Ce sont les femmes qui portent majoritairement la charge mentale de tous les jours, le tout avec un budget impossible à boucler, qui transforme le quotidien en source d’angoisse permanente.
Nos chiffres sont révélateurs d’une inégalité entre hommes et femmes qui ne faiblit pas. Si les femmes sont devenues majoritaires à pousser la porte de notre association (57,5% en 2022, contre 51% en 1989), ce n’est pas un hasard : elles sont plus exposées à la pauvreté. Celles qui travaillent sont moins bien payées, plus souvent à temps partiel subi, et leurs carrières hachées se traduisent par de faibles retraites. D’autres voudraient bien travailler, mais leur situation administrative les en empêche. Si les femmes font davantage appel au Secours Catholique, c’est aussi parce que, neuf fois sur dix, ce sont elles qui assument la charge des enfants quand les couples se séparent. Elles encore qui portent majoritairement la charge mentale de tous les jours, des courses, des conduites, des repas, des papiers, des soins… le tout avec un budget impossible à boucler, qui transforme le quotidien en source d’angoisse permanente. « Ça prend de l’énergie de toujours aider les autres, tout le temps », rapporte une femme de Sauzé-Vaussais (79). Contre toute évidence, 62% des femmes que nous rencontrons sont considérées comme « inactives » si l’on s’en tient aux catégories statistiques.
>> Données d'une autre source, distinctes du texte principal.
(** * DirPatchkit: a shallow embedding of [patch_create.py], [patch_apply.py]
    and [xdeltawrapper.py].

    The byte-level primitives [bsdiff4.diff], [bsdiff4.patch] and the xdelta3
    subprocess are opaque collaborators: they are section variables of the
    builder and of the applier.  Everything else (tree diffing, strategy
    dispatch, entry naming, archive writing, validation and application) is
    translated from the Python sources. *)

From Stdlib Require Import String Ascii List ZArith Bool Lia QArith Lqa.
Import ListNotations.
Close Scope Q_scope.
Open Scope string_scope.
Set Warnings "-register-all".

(* ------------------------------------------------------------------ *)
(** ** Python values *)

Definition bytes := list Byte.byte.

(** A zip archive as [zipfile] sees it: entries in write order. *)
Definition archive := list (string * bytes).

(** [ZipFile.namelist()] *)
Definition namelist (a : archive) : list string := map fst a.

(** [ZipFile.read(name)]: the last entry written under [name] wins. *)
Definition zip_read (a : archive) (name : string) : bytes :=
  match find (fun e => String.eqb (fst e) name) (rev a) with
  | Some (_, d) => d
  | None => []
  end.

(** [s.endswith(suf)] *)
Fixpoint ends_with (suf s : string) : bool :=
  String.eqb s suf ||
  match s with
  | EmptyString => false
  | String _ r => ends_with suf r
  end.
Lemma split_to_hpx_rerun_witness :
  let svc := demo [] no_fault None in
  let catalog :=
    mkFitsTable "4000" 1 "p"
      [mkRow (1099995 # 100000) 5 10 2 0 0 "" 0; mkRow (23 # 2) 5 11 3 0 0 "" 0] in
  ∃ w1 w2,
    split_to_hpx (svc := svc) world_border catalog = (w1, Ok tt)
    ∧ split_to_hpx (svc := svc) w1 catalog = (w2, Ok tt)
    ∧ shards w2 = shards w1.
Proof.
  intros svc catalog.
  destruct (split_to_hpx (svc := svc) world_border catalog) as [w1 r] eqn:Hsplit.
  assert (r = Ok tt) as -> by (vm_compute in Hsplit; congruence).
  destruct (split_to_hpx_rerun (svc := svc) world_border catalog w1 Hsplit)
    as (w2 & Hagain & Hsame).
  by exists w1, w2.
Defined.
(** * FarmaSathi backend: query lifecycle and WebSocket connection manager

    A shallow embedding of
      - [app/models/query.py], [app/models/notification.py]  (the data model),
      - [app/database.py]                                    (collection handles),
      - [app/routes/queries.py]                              (submit / assign / reply / statistics),
      - [app/routes/websocket.py]                            (the [ConnectionManager]
                                                              and the notification endpoint),
      - [app/models/user.py], [app/routes/auth.py]           (accounts),
    followed by the properties of these routines.

    Python dictionaries are finite maps ([gmap]); a MongoDB collection is a
    finite map from [_id] to document; coroutines are run to completion, one
    after the other, as functions in a state-and-exception monad. *)

From Stdlib Require Import ZArith QArith Qround Lqa Ascii String.
From stdpp Require Import gmap strings list fin_maps sorting pretty.

Local Open Scope string_scope.
Local Open Scope Z_scope.

(* ===================================================================== *)
(** ** Exceptions and the state-and-exception monad *)
(* ===================================================================== *)

(** The exceptions that the modelled routines raise or let escape. *)
Inductive Exn : Type :=
  | HTTPException (status_code : Z) (detail : string)
  | RequestValidationError      (* FastAPI: the request body fails its model *)
  | ValidationError             (* pydantic: a model is built from bad data  *)
  | AttributeError              (* a method called on [None]                 *)
  | ValueError                  (* [list.remove(x)]: x not in list           *)
  | KeyError                    (* [d[k]]: k not in the dictionary           *)
  | InvalidId                   (* [bson.ObjectId(s)]: s is not an id        *)
  | DuplicateKeyError           (* [insert_one]: the [_id] is taken          *)
  | SendFailure.                (* [websocket.send_json] on a dead channel   *)

Inductive Result (A : Type) : Type :=
  | Ok (a : A)
  | Raise (e : Exn).
Arguments Ok {A} a.
Arguments Raise {A} e.

(** A computation over a mutable state [S]: it returns or raises, and in
    both cases leaves a state behind (Python has no roll-back). *)
Definition M (S A : Type) : Type := S -> Result A * S.

Definition ret {S A} (a : A) : M S A := fun s => (Ok a, s).

Definition raise {S A} (e : Exn) : M S A := fun s => (Raise e, s).

Definition bind {S A B} (m : M S A) (k : A -> M S B) : M S B :=
  fun s =>
    match m s with
    | (Ok a, s') => k a s'
    | (Raise e, s') => (Raise e, s')
    end.

(** [try: body  except: handler]  (a bare [except:], which catches all). *)
Definition try_except {S A} (body : M S A) (handler : Exn -> M S A) : M S A :=
  fun s =>
    match body s with
    | (Ok a, s') => (Ok a, s')
    | (Raise e, s') => handler e s'
    end.

Definition get {S} : M S S := fun s => (Ok s, s).
Definition put {S} (s : S) : M S unit := fun _ => (Ok tt, s).

Declare Scope py_scope.
Delimit Scope py_scope with py.
Notation "x <- c1 ;; c2" := (bind c1 (fun x => c2))
  (at level 100, c1 at next level, right associativity) : py_scope.
Notation "c1 ;; c2" := (bind c1 (fun _ => c2))
  (at level 100, right associativity) : py_scope.
Local Open Scope py_scope.

(** [for x in xs: body x] *)
Fixpoint for_each {S A} (xs : list A) (body : A -> M S unit) : M S unit :=
  match xs with
  | [] => ret tt
  | x :: xs' => body x ;; for_each xs' body
  end.

(** The HTTP status a client sees: FastAPI renders an [HTTPException] with
    its own code, a request that fails validation as 422, and
    [global_exception_handler] in [app/main.py] turns anything else into 500. *)
Definition http_status {A} (success : Z) (r : Result A) : Z :=
  match r with
  | Ok _ => success
  | Raise (HTTPException c _) => c
  | Raise RequestValidationError => 422
  | Raise _ => 500
  end.

Definition HTTP_201_CREATED : Z := 201.
Definition HTTP_400_BAD_REQUEST : Z := 400.
Definition HTTP_404_NOT_FOUND : Z := 404.

(* ===================================================================== *)
(** ** Data model: [app/models/query.py], [app/models/notification.py] *)
(* ===================================================================== *)

Inductive QueryStatus : Type := OPEN | ASSIGNED | RESOLVED | CLOSED.
Inductive QueryUrgency : Type := NORMAL | HIGH | URGENT.
Inductive QueryCategory : Type :=
  PEST | DISEASE | NUTRIENT | WEATHER | MARKET | GENERAL.

#[global] Instance QueryStatus_eq_dec : EqDecision QueryStatus.
Proof. solve_decision. Defined.
#[global] Instance QueryUrgency_eq_dec : EqDecision QueryUrgency.
Proof. solve_decision. Defined.

(** The string value of a [str]-mixin enumeration member. *)
Definition QueryStatus_value (s : QueryStatus) : string :=
  match s with
  | OPEN => "open" | ASSIGNED => "assigned"
  | RESOLVED => "resolved" | CLOSED => "closed"
  end.

Definition QueryUrgency_value (u : QueryUrgency) : string :=
  match u with NORMAL => "normal" | HIGH => "high" | URGENT => "urgent" end.

Inductive NotificationType : Type :=
  QUERY_SUBMITTED | QUERY_ASSIGNED | QUERY_REPLIED | QUERY_RESOLVED | SYSTEM.

#[global] Instance NotificationType_eq_dec : EqDecision NotificationType.
Proof. solve_decision. Defined.

(** [datetime] values, as a count of time units. *)
Definition datetime : Type := Z.

(** [len(s)] and the [min_length] constraint of a pydantic [Field]. *)
Definition len (s : string) : Z := Z.of_nat (String.length s).

Definition min_length (n : Z) (s : string) : bool := n <=? len s.

(** [QueryCreate(QueryBase)]: the body of a submit request.  The record
    holds the fields as the client sent them; [QueryCreate_valid] is the
    check pydantic runs before the route is entered. *)
Record QueryCreate : Type := {
  qc_farmer_name : string;
  qc_farmer_id   : string;
  qc_location    : option string;
  qc_crop_type   : option string;
  qc_query_text  : string;                 (* Field(..., min_length=10) *)
  qc_category    : QueryCategory;
  qc_urgency     : QueryUrgency;
  qc_image_path  : option string;
  qc_audio_path  : option string
}.

Definition QueryCreate_valid (q : QueryCreate) : bool :=
  min_length 10 (qc_query_text q).

(** [OfficerReply]: the body of a reply request. *)
Record OfficerReply : Type := {
  query_id      : string;
  reply_text    : string;                  (* Field(..., min_length=20) *)
  mark_resolved : bool
}.

Definition OfficerReply_valid (r : OfficerReply) : bool :=
  min_length 20 (reply_text r).
(** [disconnect()].  [unregistered] says how the awaited
    [userAgent.unregister()] settled: [stop()] is called only when it
    resolved, a rejection goes straight to the [catch].  How [stop()]
    settles makes no difference to what follows. *)
Definition disconnect (unregistered : bool) (c : SIPClient) : SIPClient :=
  let c1 := hangupAll c in
  let c2 := match userAgent c1 with
            | Some _ =>
                issue (CmdUnregister :: if unregistered then [CmdStop] else []) c1
            | None => c1
            end in
  set_connected false c2.

(** ** Timers *)

(** The body of a timer's callback. *)
Definition runTimer (cb : TimerCallback) (c : SIPClient) : Result unit :=
  match cb with
  | CallTimeout sessionId inviter =>
      if JSMap.has sessionId (activeSessions c)
         && negb (String.eqb (stateOf c inviter) "Established")
      then Returned tt (issue [CmdCancel inviter] c)
      else Returned tt c
  | AutoAnswer sessionId invitation =>
      if String.eqb (stateOf c invitation) "Initial"
      then answerCall sessionId None c
      else Returned tt c
  end.

(** The [i]-th pending timer fires: it leaves the pending timers (a timer
    fires once) and its callback runs. *)
Definition fire (i : nat) (c : SIPClient) : Result unit :=
  match timers c !! i with
  | Some t => runTimer (callback t) (set_timers (delete i (timers c)) c)
  | None => Returned tt c
  end.

(** ** Runs of the client *)

(** What can happen to a client: a command of its user, or an event of the
    library or of the clock. *)
Inductive Action :=
| Connect
| UaStarted
| RegisterSettled (ok : bool)
| SetRegistered (b : bool)
| OnConnect
| OnDisconnect
| OnInvite (rnd36 : string)
| StateChange (r : ref) (newState : string)
| InviteRejected (r : ref)
| Fire (i : nat)
| MakeCall (rnd36 target : string) (options : option CallOptions)
| AnswerCall (sessionId : string) (options : option CallOptions)
| HangupCall (sessionId : string)
| Disconnect (unregistered : bool).

(** Events of the library reach the client only through the handlers
    [connect] installed, so they need a user agent. *)
Definition withUserAgent (f : SIPClient -> SIPClient) (c : SIPClient) : SIPClient :=
  match userAgent c with
  | Some _ => f c
  | None => c
  end.

Definition setRegistered (b : bool) (c : SIPClient) : SIPClient :=
  match userAgent c with
  | Some ua => set_userAgent (Some {| ua_constraints := ua_constraints ua;
                                      isRegistered := b |}) c
  | None => c
  end.

Definition apply (env : Env) (a : Action) (c : SIPClient) : SIPClient :=
  match a with
  | Connect => connect env c
  | UaStarted => withUserAgent register c
  | RegisterSettled ok => withUserAgent (registerSettled ok) c
  | SetRegistered b => setRegistered b c
  | OnConnect => withUserAgent onConnect c
  | OnDisconnect => withUserAgent onDisconnect c
  | OnInvite rnd36 => withUserAgent (onInvite env rnd36) c
  | StateChange r newState => stateChange r newState c
  | InviteRejected r => inviteRejected r c
  | Fire i => clientOf (fire i c)
  | MakeCall rnd36 target options => clientOf (makeCall env rnd36 target options c)
  | AnswerCall sessionId options => clientOf (answerCall sessionId options c)
  | HangupCall sessionId => clientOf (hangupCall sessionId c)
  | Disconnect unregistered => disconnect unregistered c
  end.

Definition run (env : Env) (trace : list Action) (c : SIPClient) : SIPClient :=
  foldl (fun acc a => apply env a acc) c trace.

(** ** What the spec calls things *)

(** The Registration Manager is in its Registered state: the transport is
    connected and the user agent says it is registered. *)
Definition Registered (c : SIPClient) : Prop :=
  connected c = true /\ exists ua, userAgent c = Some ua /\ isRegistered ua = true.

(** Both media requested, with the client's fixed video format. *)
Definition audioAndVideo : Constraints := {| audio := true; video := Some hdVideo |}.

(** ** Relations between clients *)

(** Only the command log separates [c'] from [c]. *)
Definition only_commands (c c' : SIPClient) : Prop :=
  config c' = config c /\ userAgent c' = userAgent c /\
  activeSessions c' = activeSessions c /\ connected c' = connected c /\
  heap c' = heap c /\ timers c' = timers c /\ emitted c' = emitted c.

(** The registry never holds an identifier twice, and the connected flag
    is only ever up when there is a user agent. *)
Definition well_formed (c : SIPClient) : Prop :=
  NoDup (JSMap.keys (activeSessions c)) /\
  (userAgent c = None -> connected c = false).

(** ** Conditions on what happens in between *)







(** ** Concrete clients *)

Definition exampleConfig : Config :=
  {| username := "door"; server := "pbx.local"; domain := None |}.

(** Media switched off process-wide, auto-answer on, a 5 second ring
    timeout. *)
Definition exampleEnv : Env :=
  {| AUDIO_ENABLED := Some "false"; VIDEO_ENABLED := Some "false";
     AUTO_ANSWER := Some "true"; CALL_TIMEOUT := Finite 5 |}.

(** Connected and registered, no session yet. *)
Definition registeredClient : SIPClient :=
  run exampleEnv [Connect; OnConnect; SetRegistered true] (constructor exampleConfig).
Le problème, c’est que la dichotomie actifs/inactifs structure les représentations, mais aussi les politiques publiques. Aux premiers, on devrait la reconnaissance, la rémunération décente, la protection. Aux seconds d’âge actif, l’obligation de se justifier en permanence. C’est ainsi que des femmes aux vies brisées par la maladie, l’exil ou les violences, des femmes nuit et jour au chevet d’enfants, d’anciens, de personnes en situation de handicap, ou encore surinvesties dans le quartier ou les associations, sont maintenues dans l’extrême pauvreté. C’est le cas de 81% des femmes « inactives » rencontrées. Outre que tout miser sur l’emploi est illusoire pour vaincre la pauvreté, cela amène notre société à maltraiter celles qui, hors de l’emploi, prennent soin des liens vitaux, des liens sociaux. Avec l’inflation, la pauvreté frappe plus durement encore. Et si, face à cette épreuve qui nous concerne tous, nous décidions collectivement de nous tenir aux côtés des personnes en galère, et avec elles, de tourner enfin le dos à la pauvreté ? ».